Thursday, March 22, 2012

Guest Post with Sheila Welch and Her New Book, Waiting to Forget

Today I am delighted to have Sheila Welsh as a guest on the blog. She writes and illustrates for children of all ages. Her story "The Holding-On Night," published in Cricket, won the International Reading Association's Short Story Award.

Sheila's new book, Waiting to Forget, (namelos Publishing) has  launched to rave reviews.  Kirkus Reviews says:

 T.J.'s authentic voice and the multilayered presentation of his memories, shifting between the waiting room and his past, make for a poignant, realistic tale of child-survivors.

Welcome, Sheila!

As an author who writes for children, I always enjoy interacting with my young audience through programs at bookstores, libraries, and schools. Now that I'm older and not quite so eager to drop everything and travel, I've been using Skype to make that vital connection with readers.
Although the technology for this visual and audible form of communication is amazing, it's not perfect, and I'd be lost without my husband, who's resident assistant for all things digital. Despite a few glitches in the screen image and the audio, Skype has made it possible for me to make five virtual appearances since the recent publication of my novel, WAITING TO FORGET.

Certain parts of a Skype visit are actually quite similar to one in person. An initial contact must be made between the host and the author. Arrangements and schedules have to be worked out and confirmed. Payment needs to be discussed and agreed upon. (Many authors do these virtual visits for free.) Both the author and the teacher or librarian need to prepare themselves and the students for the program.

There are some negative aspects of a Skype visit. The most obvious disadvantage is that the children miss out on the fun of meeting an author in person. Of course, if technical problems occur during the virtual visit, everyone is dissatisfied.

On the positive side, the advantages of Skype are obvious: no travel, no expenses for the author, low fees (if any) for the host to pay, and a chance for an author to do distant visits or a series of visits over an extended period of time.

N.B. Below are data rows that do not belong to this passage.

(** * The claims *)

(** ** C1: the budget *)

(** C1, failing input: the budget property fails where the products leave
    [int64].  For a five-dimensional shape of extents 7457 and a budget of
    2^62 elements the product of the last row of the grid, 7457^5, wraps
    around to a value just under the budget, and the whole shape is
    returned, which has more elements than the budget.  The docstring of
    [shape2chunk] promises [chunk[0] * chunk[1] * ... chunk[N] <= numel]. *)
Lemma budget_property_overflow :
  Forall (fun s => 1 <= s) [7457; 7457; 7457; 7457; 7457] /\
  0 < 2 ^ 62 /\
  ~ budget_property [7457; 7457; 7457; 7457; 7457] (2 ^ 62) None.
Proof.
  split; [repeat constructor; lia|]. split; [lia|].
  intros H. specialize (H [7457; 7457; 7457; 7457; 7457]).
  assert (E : shape2chunk [7457; 7457; 7457; 7457; 7457] (2 ^ 62) None
              = Ok [7457; 7457; 7457; 7457; 7457])
    by (vm_compute; reflexivity).
  specialize (H E). vm_compute in H. apply H. reflexivity.
Qed.

(** X2: the budget property where the arithmetic is exact: for every shape
    with all extents at least 1 whose number of elements is below 2^63,
    every budget [0 < numel < 2^63] and every preference plan, the product
    of the coordinates of the tuple that [shape2chunk] returns is at most
    [numel]. *)
Theorem shape2chunk_budget (shape : list Z) (numel : Z)
  (pa : option (list pref)) (chunk : list Z) :
  Forall (fun s => 1 <= s) shape ->
  fits shape numel ->
  shape2chunk shape numel pa = Ok chunk ->
  lprod chunk <= numel.
Proof.
  intros Hs Hf H. apply shape2chunk_ok in H as (_ & rngs & Hg & H).
  pose proof (pin_groups_working _ _ _ _ _ (free_working _ Hs) Hg) as Hw.
  apply (solver_admissible rngs); auto.
  - eapply working_wf; eassumption.
  - eapply working_fits; eassumption.
  - apply Hf.
Qed.

Lemma shape2chunk_budget_witness :
  Forall (fun s => 1 <= s) [400; 30; 200; 100] /\
  fits [400; 30; 200; 100] 1024 /\
  shape2chunk [400; 30; 200; 100] 1024 (Some [Axes [0; 1]])
  = Ok [34; 30; 1; 1] /\
  lprod [34; 30; 1; 1] <= 1024.
Proof.
  assert (Hs : Forall (fun s => 1 <= s) [400; 30; 200; 100])
    by (repeat constructor; lia).
  assert (Hf : fits [400; 30; 200; 100] 1024)
    by (unfold fits; vm_compute; intuition congruence).
  assert (E : shape2chunk [400; 30; 200; 100] 1024 (Some [Axes [0; 1]])
              = Ok [34; 30; 1; 1]) by (vm_compute; reflexivity).
  repeat split; try assumption.
  exact (shape2chunk_budget _ _ _ _ Hs Hf E).
Defined.

(** ** C2: the bounds *)

(** C2: for every shape with all extents at least 1, every budget and every
    preference plan, each coordinate of the tuple that [shape2chunk] returns
    is at least 1 and at most the extent of its dimension. *)
Theorem shape2chunk_bounds (shape : list Z) (numel : Z)
  (pa : option (list pref)) (chunk : list Z) :
  Forall (fun s => 1 <= s) shape ->
  shape2chunk shape numel pa = Ok chunk ->
  Forall2 (fun c s => 1 <= c <= s) chunk shape.
Proof.
  intros Hs H. apply shape2chunk_ok in H as (_ & rngs & Hg & H).
  pose proof (pin_groups_working _ _ _ _ _ (free_working _ Hs) Hg) as Hw.
  apply (working_within shape rngs); [assumption|].
  apply (solver_within rngs numel); [|assumption].
  eapply working_wf; eassumption.
Qed.
(** A checker that finds every design non-compliant, and one that
    raises on every call. *)
Definition always_non_compliant (design_text regulation_text : string)
  : Py.result (gmap string string) :=
  Py.ret (<["compliance_status" := "Non-Compliant"]>
            (<["reasoning" := "design value is below the required minimum"]> ∅)).

Definition always_raises (design_text regulation_text : string)
  : Py.result (gmap string string) :=
  Py.raise (Py.ValueError "Design text and regulation text must be provided").

End Benchmark.

(** ** The comparator of the rule engine *)
Module Comparator.

(** Modelled from the spec: the module [compliance_checker] with the
    class [ComplianceChecker] is imported by [app.py], [benchmark.py]
    and the tests but is not among the sources.  The definitions below
    follow the data model (section 3) and the comparator contract
    (section 4.3) of the specification; the reasoning text that the
    contract returns next to the verdict is not modelled. *)
Inductive Category :=
| InsulationThickness
| SeismicResistance
| EmergencyPowerDuration
| ContainmentPumpCount
| MaterialGrade
| Unrecognized (name : string).

Inductive Verdict := Compliant | NonCompliant | Unknown.

(** Modelled from the spec: the [value] of an ExtractedClaim is a
    parsed number, a normalized grade family (on the requirement side
    of the material category, the set of accepted families), or
    absent. *)
Inductive Value :=
| Absent
| Number (q : Q)
| Grade (family : string)
| GradeSet (families : list string).

Record ExtractedClaim := Claim {
  category : Category;
  raw_text : string;
  value : Value;
  unit : string
}.

(** Modelled from the spec: the four categories whose claims are
    numbers (section 4.3, first rule). *)
Definition numeric (cat : Category) : bool :=
  match cat with
  | InsulationThickness | SeismicResistance
  | EmergencyPowerDuration | ContainmentPumpCount => true
  | _ => false
  end.

Definition member (g : string) (families : list string) : bool :=
  existsb (String.eqb g) families.

(** Modelled from the spec: the comparison rule per category.  The
    four numeric categories are meets-or-exceeds; the material category
    is membership of the design's family in the accepted set; an absent
    claim on either side, a claim of the wrong shape and an
    unrecognized category give [Unknown]. *)
Definition compare (cat : Category) (design_claim requirement_claim : ExtractedClaim)
  : Verdict :=
  match cat with
  | Unrecognized _ => Unknown
  | MaterialGrade =>
      match value design_claim, value requirement_claim with
      | Grade family, GradeSet accepted =>
          if member family accepted then Compliant else NonCompliant
      | _, _ => Unknown
      end
  | InsulationThickness | SeismicResistance
  | EmergencyPowerDuration | ContainmentPumpCount =>
      match value design_claim, value requirement_claim with
      | Number d, Number r =>
          if Qle_bool r d then Compliant else NonCompliant
      | _, _ => Unknown
      end
  end.

End Comparator.

(** ** Sample batches *)
Module Samples.

(** A result record with the three keys the responder reads. *)
Definition record_of (regulation_text design_text compliance_status : string)
  : App.record :=
  <["regulation_text" := regulation_text]>
    (<["design_text" := design_text]>
       (<["compliance_status" := compliance_status]> ∅)).

Definition insulation_50_45 : App.record :=
  record_of
    "All cooling system connections must have standard thermal insulation with a minimum thickness of 50 mm."
    "The cooling system connections are insulated with standard thermal insulation with a thickness of 45mm."
    "Non-Compliant".

Definition insulation_60_55 : App.record :=
  record_of
    "Pipe insulation must have a minimum thickness of 60 mm."
    "The pipes carry insulation with a thickness of 55mm."
    "Non-Compliant".

Definition seismic_035_025 : App.record :=
  record_of
    "Seismic resistance with a minimum intensity of 0.35g is mandatory for all cooling system components."
    "All cooling system components are designed to withstand seismic events up to 0.25g intensity."
    "Non-Compliant".
(** ** X10: shape(d) *)

(** For [d] below the rank, [shape(d)] of a Fixed or a Dynamic shape is the
    [d]-th extent.  Past the rank, the Fixed shape raises out-of-range in a
    debug build, but the Dynamic shape has no check in either build and reads
    past its array. *)
Theorem shape_at_bounds : forall dbg ns s d,
  0 <= d < modulus ->
  (d < Z.of_nat (length ns) -> fixed_shape_at dbg ns d = inr (nth (Z.to_nat d) ns 0)) /\
  (Z.of_nat (length ns) <= d ->
     fixed_shape_at true ns d = inl OutOfRange /\ fixed_shape_at false ns d = inl Undefined) /\
  (d < Z.of_nat (length (dshape s)) -> dyn_shape_at s d = inr (nth (Z.to_nat d) (dshape s) 0)) /\
  (Z.of_nat (length (dshape s)) <= d -> dyn_shape_at s d = inl Undefined).
Proof.
  intros dbg ns s d Hd. unfold fixed_shape_at, dyn_shape_at, debug_check.
  rewrite to_index_small by exact Hd.
  split; [|split; [|split]].
  - intros Hl. replace (Z.of_nat (length ns) <=? d) with false by (symmetry; apply Z.leb_gt; lia).
    rewrite andb_false_r. cbn [bind].
    rewrite (nth_error_nth' ns 0) by lia. reflexivity.
  - intros Hl. replace (Z.of_nat (length ns) <=? d) with true by (symmetry; apply Z.leb_le; lia).
    split; [reflexivity|]. cbn [andb bind].
    rewrite (proj2 (nth_error_None ns (Z.to_nat d))) by lia. reflexivity.
  - intros Hl. rewrite (nth_error_nth' (dshape s) 0) by lia. reflexivity.
  - intros Hl. rewrite (proj2 (nth_error_None (dshape s) (Z.to_nat d))) by lia. reflexivity.
Qed.

Lemma shape_at_bounds_witness :
  fixed_shape_at true [2; 3] 2 = inl OutOfRange /\
  dyn_shape_at (mk_dyn_shape 6 [2; 3]) 2 = inl Undefined.
Proof.
  destruct (shape_at_bounds true [2; 3] (mk_dyn_shape 6 [2; 3]) 2
              ltac:(unfold modulus; lia)) as [_ [H1 [_ H2]]].
  split; [apply H1; cbn; lia | apply H2; cbn; lia].
Defined.

(** ** X11: shifting and scaling a span *)

(** Shifting a span by [i] and scaling it by [s > 0] keep its size, as long
    as the new ends stay below 2^64. *)
Theorem span_size_shift_scale : forall x i s,
  0 <= sbegin x <= send x -> 0 < sstride x < modulus ->
  (0 <= i -> send x + i < modulus -> span_size (span_add x i) = span_size x) /\
  (0 < s -> s * send x < modulus -> s * sstride x < modulus ->
     span_size (span_scale s x) = span_size x).
Proof.
  intros [b e st] i s Hb Hst. cbn [sbegin send sstride] in *.
  unfold span_size, span_add, span_scale, iadd, isub, imul, idiv. cbn [sbegin send sstride].
  split.
  - intros Hi He.
    rewrite (to_index_small (b + i)), (to_index_small (e + i)) by lia.
    replace (e + i - (b + i)) with (e - b) by lia. reflexivity.
  - intros Hs He Hst'.
    rewrite (to_index_small (s * b)), (to_index_small (s * e)), (to_index_small (s * st)) by nia.
    rewrite <- Z.mul_sub_distr_l.
    rewrite (to_index_small (s * (e - b))), (to_index_small (e - b)) by nia.
    apply Z.div_mul_cancel_l; lia.
Qed.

In the past, I've traveled reasonable distances for all-day presentations, and I've done residencies of several weeks at a few nearby schools. Via Skype, I've spent an hour with a 'tween book club in California over 1500 miles from home. And I am currently involved in an on-going, in depth discussion of WAITING TO FORGET with a class of interested and perceptive sixth graders who live in Nebraska.

Sheila Kelly WelchIt's been exciting for me to meet these kids, listen to their comments, and answer their astute questions about my book. The main characters in WAITING TO FORGET are twelve-year-old T.J. and his eight-year-old sister, Angela. Most of the story is told in chronological flashbacks, beginning when T.J. is only five years old. Although I wanted to tell the story this way, I realized that defining the audience would be difficult. WAITING TO FORGET is about a serious subject, child neglect and abuse, yet the protagonist is very young. I was fairly certain that it would appeal to kids between ten and fourteen; it's been good to find these preteens so engrossed in the story.  I've worked with their enthusiastic teacher and the librarian at their public library to coordinate my visits.  The structure was already in place since this class has read other books as a group.  Once each week, the librarian reads aloud a chapter of the novel, and the students then read the next few chapters to they're ready for a discussion with me the following week.

I divided my book into five sections of four or five chapters.  For each section, I've sent questions to the teacher that are open-ended and intended to encourage the students to stretch a little beyond their comfort zone.  I've been surprised at some of their reactions.  They show a real un derstanding and empathy for the characters.  Some adult reviewers have been quite critical of the birth mother in my story.  She's a single parent who is irresponsible and consistently makes poor choices.  And yet, the sixth grade readers are willing to see that Celia, herself, may not have had a perfect childhood.  Like T.J., some of them are willing to give her a measure of love despite her faults.

What more can an author ask for?  I've located a group of readers who "get" my book, and I have a way to chat with them again and again as they read it.  The possibilities are unlimited.  Or, to say it another way, yes, the Sky (pe's) the limit!

Thank you, Sheila.  This was a pleasure, indeed.  Come back soon!


  1. I can't wait to read Sheila's book and I need to learn how to Skype!

  2. Yes, the book is wonderful, deep and shattering on several levels. I know you'll appreciate it.

    Thanks for the comment. Hope to see you soon!

  3. Hi, Nancy,

    Thanks for giving me the opportunity to chat about my Skype visits. I met with the sixth graders yesterday, and they were pleased to learn that they'd been mentioned.

    Shannon, I thought I'd seen your name somewhere, and I'm looking forward to reading your namelos title.

  4. It was my pleasure to help promote such a wonderful book. All best wishes to you with it and with future writing!